WHAT TO PRODUCE
Of the lines below, write out exactly those from the line with "(set_items (List.filter (fun" through the line with "(i, item) =>", both included, and skip the rest.

DATA TO USE

(** validate: function (), with [this.items] holding [raw]. *)
Definition validate (raw : json) (c : state) : outcome state :=
  match raw with
  | JArr l =>
      let c' := set_items (validate_items l) c in
      if bool_decide (length (items c') ≠ length l)
      then Returned (save (emit ConsoleLog c'))
      else Returned c'
  | JPrim _ | JObj _ => Threw   (* TypeError: no [filter] method *)
  end.

(** init: function () *)
Definition init (c : state) : outcome state :=
  let c1 :=
    match stored c with
    | Some text =>
        if JS.truthy (VStr text) then
          match
            match JSON_parse P text with
            | Some raw => validate raw c
            | None => Threw
            end
          with
          | Returned c' => c'
          | Threw => set_items [] (emit ConsoleError c)
          end
        else c
    | None => c
    end in
  let c2 := updateBadge c1 in
  Returned (if cartContent c2 then setupEventListeners (render c2) else c2).

(** [item => item.id === id] *)
Definition has_id (id : value) (item : object) : bool :=
  JS.strict_eq (JS.get item "id") id.

(** The first statements of [add]: the price of the argument is replaced by
    a string. *)
Definition coerce_price (product : object) : object :=
  if JS.truthy (JS.get product "price") && negb (JS.is_string (JS.get product "price"))
  then <["price" := VStr (JS.ToString (JS.get product "price"))]> product
  else product.

(** add: function (product).  The result is the state after the call and
    the argument object as the caller finds it. *)
Definition add (product : object) (c : state) : object * state :=
  if negb (JS.truthy (JS.get product "id")) then (product, c)
  else
    let product := coerce_price product in
    let c1 :=
      match list_find (has_id (JS.get product "id")) (items c) with
      | Some (i, existingItem) =>
          set_items
            (<[i := <["quantity" :=
                       JS.plus_number (JS.get existingItem "quantity") (Int 1)]>
                     existingItem]> (items c)) c
      | None =>
          set_items (items c ++ [<["quantity" := VNum (Int 1)]> product])%list c
      end in
    (product,
     emit (Notification (JS.ToString (JS.get product "name") +:+ " added to cart!"))
       (updateBadge (save c1))).

(** remove: function (productId) *)
Definition remove (productId : value) (c : state) : state :=
  render (updateBadge (save
    (set_items (List.filter (fun item => negb (has_id productId item)) (items c)) c))).

(** updateQuantity: function (productId, quantity) *)
Definition updateQuantity (productId quantity : value) (c : state) : state :=
  let c1 :=
    match list_find (has_id productId) (items c) with
    | Some (i, item) =>
        let newQty := JS.parseInt quantity in
        if JS.le_zero newQty then remove productId c
        else render (save (set_items
               (<[i := <["quantity" := VNum newQty]> item]> (items c)) c))
    | None => c
    end in
  updateBadge c1.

EXPECTED ANSWER
    (set_items (List.filter (fun item => negb (has_id productId item)) (items c)) c))).

(** updateQuantity: function (productId, quantity) *)
Definition updateQuantity (productId quantity : value) (c : state) : state :=
  let c1 :=
    match list_find (has_id productId) (items c) with
    | Some (i, item) =>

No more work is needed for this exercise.